General Data Protection Regulation (GDPR)
Your privacy is important to me, and I want to communicate with my patients in a way which has their consent, and which is in line with UK law on data protection including the General Data Protection Regulation (GDPR).
This Privacy Notice and consent refer to personal data. Personal data means any information relating to an identified or identifiable natural person (‘data subject’); an identifiable natural person is one who can be identified, directly or indirectly, in particular by reference to an identifier such as a name, an identification number, location data, an online identifier or to one or more factors specific to the physical, physiological, genetic, mental, economic, cultural or social identity of that natural person. Personal data includes your name, address, email address and phone number.
A cookie is a piece of data sent from a website and stored on your computer’s hard drive. When you use the same website in the future, the data stored in the cookie can be retrieved by the website to notify the website of your previous activity.
In order to be able to purchase online, you need to have your cookies enabled.
These cookies do not store information such as your name, address or payment details. However, cookies allow us to access this information once you are logged into your account.
To identify you automatically when you sign in to the website
To remember your preferences and your activity in the past (like items added in your shopping basket)
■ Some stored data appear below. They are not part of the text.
Lemma x2_norm_key_concatenation_witness :
  App.norm_key (txt "Tia " ++ txt " Rebimboca") = txt "tiarebimboca"
  /\ App.norm_key (txt "SVB" ++ 0x5F%N :: txt "RIG")
     = App.norm_key (txt "SVB" ++ txt "RIG")
  /\ App.norm_key (txt "a" ++ 0x42%N :: txt "c") = txt "abc".
Proof.
  destruct (x2_norm_key_concatenation (txt "Tia ") (txt " Rebimboca") 0%N)
    as (H1 & _).
  destruct (x2_norm_key_concatenation (txt "SVB") (txt "RIG") 0x5F%N)
    as (_ & _ & H2 & _).
  destruct (x2_norm_key_concatenation (txt "a") (txt "c") 0x42%N)
    as (_ & _ & _ & H3 & _).
  split; [etransitivity; [exact H1|vm_compute; reflexivity]|].
  split; [exact (H2 eq_refl eq_refl)|].
  etransitivity; [exact (H3 eq_refl)|vm_compute; reflexivity].
Defined.

(** X3: the safe key ignores casing and surrounding white space: the key
    of the lower-cased text and the key of the stripped text are the key
    of the text. *)
Theorem x3_norm_key_casing_and_strip (s : str) :
  App.norm_key (lower s) = App.norm_key s
  /\ App.norm_key (strip s) = App.norm_key s.
Proof.
  rewrite !norm_key_chars. split.
  - unfold lower. rewrite flat_map_concat_map, map_map,
      <- flat_map_concat_map.
    apply flat_map_ext. intros c. apply key_char_lower.
  - destruct (strip_split s) as (w1 & w2 & Hs & P1 & P2).
    rewrite Hs at 2. rewrite !flat_map_app.
    rewrite (key_chars_spaces w1 P1), (key_chars_spaces w2 P2).
    now rewrite app_nil_r.
Qed.

(** ** Header reconciliation: what it keeps *)

Lemma rename_entry_target (raw t : str) :
  App.rename_entry raw = Some t -> t = raw \/ In t App.canonical_headers.
Proof.
  assert (Hc : forall c, str_in c App.canonical_headers = true ->
                         c = raw \/ In c App.canonical_headers).
  { intros c H. right. now apply str_in_In. }
  unfold App.rename_entry.
  destruct (endswith (txt ".1") raw);
    repeat match goal with
           | |- (if ?b then _ else _) = Some _ -> _ => destruct b
           end;
    intros H; try discriminate; injection H as <-;
    first [ left; exact eq_refl | apply Hc; vm_compute; reflexivity ].
Qed.

(** X4: reconciling the headers never touches a cell and never adds,
    drops or reorders a column; each label is either kept or replaced by
    one of the fifteen internal column names. *)
Theorem x4_rename_headers_keeps_shape (df : DataFrame) :
  rows (App._rename_headers_for_schema df) = rows df
  /\ length (columns (App._rename_headers_for_schema df))
     = length (columns df)
  /\ Forall2 (fun c c' => c' = c \/ In c' App.canonical_headers)
             (columns df) (columns (App._rename_headers_for_schema df)).
Proof.
  split.
  { unfold App._rename_headers_for_schema.
    destruct (bool_decide (App.ren_of (columns df) ∅ = ∅)); reflexivity. }
  rewrite rename_headers_columns. split; [apply length_map|].
  induction (columns df) as [|c cols IH]; simpl; constructor; [|exact IH].
  destruct (App.rename_entry c) as [t|] eqn:E; simpl; [|now left].
  now apply rename_entry_target.
Qed.

Lemma str_in_two (s a b : str) :
  str_in s [a; b] = true <-> s = a \/ s = b.
Proof.
  unfold str_in. simpl. rewrite orb_false_r, orb_true_iff, !str_eqb_eq.
  tauto.
Qed.

(** X5: the owner columns are paired by the ".1" suffix alone: a header is
    taken for the Concept owner exactly when its text without the suffix
    has the safe key "responsavel" or "respondavel" and it carries the
    suffix, and for the Rig owner exactly when that key comes without the
    suffix. *)
Theorem x5_owner_pairing_by_suffix (raw : str) :
  (App.rename_entry raw = Some App.COL_RESP_CONCEPT <->
   endswith (txt ".1") raw = true
   /\ str_in (App.norm_key (slice_drop_last 2 raw))
             [txt "responsavel"; txt "respondavel"] = true)
  /\ (App.rename_entry raw = Some App.COL_RESP_RIG <->
      endswith (txt ".1") raw = false
      /\ str_in (App.norm_key raw)
                [txt "responsavel"; txt "respondavel"] = true).
Proof.
  split; split.
  - unfold App.rename_entry.
    destruct (endswith (txt ".1") raw) eqn:Es;
      repeat match goal with
             | |- (if ?b then _ else _) = Some _ -> _ => destruct b eqn:?
             end;
      intros H; try discriminate;
      first [ split; reflexivity
            | injection H as H;
              first [ vm_compute in H; discriminate
                    | subst raw;
                      match goal with
                      | E : _ = true |- _ => vm_compute in E; discriminate
                      end ] ].
  - intros [Hs Hk]. apply str_in_two in Hk.
    unfold App.rename_entry. rewrite Hs.
    destruct Hk as [Hk|Hk]; rewrite Hk; reflexivity.
  - unfold App.rename_entry.
    destruct (endswith (txt ".1") raw) eqn:Es;
      repeat match goal with
             | |- (if ?b then _ else _) = Some _ -> _ => destruct b eqn:?
             end;
      intros H; try discriminate;
      first [ split; reflexivity
            | injection H as H;
              first [ vm_compute in H; discriminate
                    | subst raw;
                      match goal with
                      | E : _ = true |- _ => vm_compute in E; discriminate
                      end ] ].
  - intros [Hs Hk]. apply str_in_two in Hk.
    unfold App.rename_entry. rewrite Hs.
    destruct Hk as [Hk|Hk]; rewrite Hk; reflexivity.
Qed.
To allow you to share products and information with social networks
To improve the use of the website, the content and services
To offer you the best customer experience
How can you manage cookies?
If you prefer to limit, block or delete your cookies from herbalenergetix.co.uk you need to use your browser by accessing the “Help Menu”. To check your cookies setting, you need to access your “Managing cookies” section.
When you supply your personal details to me during a consultation they are stored and processed for four key reasons:
1. I need to collect personal information about your health in order to provide you with the best possible treatment. Your requesting treatment from me and my agreement to provide that care constitutes a contract. You can, of course, refuse to provide the information, but if you were to do that I would not be able to provide treatment to you.
2. I have a “Legitimate Interest” in collecting that information, because without it I cannot do my job effectively and safely.
3. I also may need to contact you in order to confirm your appointment to see me/us, or to update you on matters related to your medical care. This again constitutes “Legitimate Interest”, but this time it is your legitimate interest.
4. Provided I have your consent, I may occasionally send information in the form of marketing materials You may withdraw this consent at any time – see below. Such requests will be acknowledged.
I have a legal obligation to retain your electronic records for at least 8 years after your most recent appointment (or age 25 if this is longer). After this period, you can ask me to delete your electronic records if you wish. Otherwise, I will retain your records indefinitely in order that I can provide you with the best possible care should you need to see me at some future date. I am legally advised to keep paper records indefinitely.
Your records are stored:
· On paper, in locked filing cabinets and my office is always locked out of working hours.
· Electronically on my computer which has up-to-date security software. Access to this data is strictly password protected, and the passwords are changed regularly. Any back-ups of this data are all password protected as well.
I will never share your data with anyone who does not need access to it without your written consent. Only the following people/agencies will have routine access to your data:
· Me, in order that I can provide you with treatment
· My reception staff will have access to your name, address, email address and phone number, as they need to organise my diaries, coordinate appointments and reminders. Such staff will not have access to your medical history or sensitive personal information.
· If part of your prescription is sent to you directly from a second party supplier, then your name and address will need to be given to that supplier. Such a supplier would have to be GDPR compliant as well, so your data will be safe.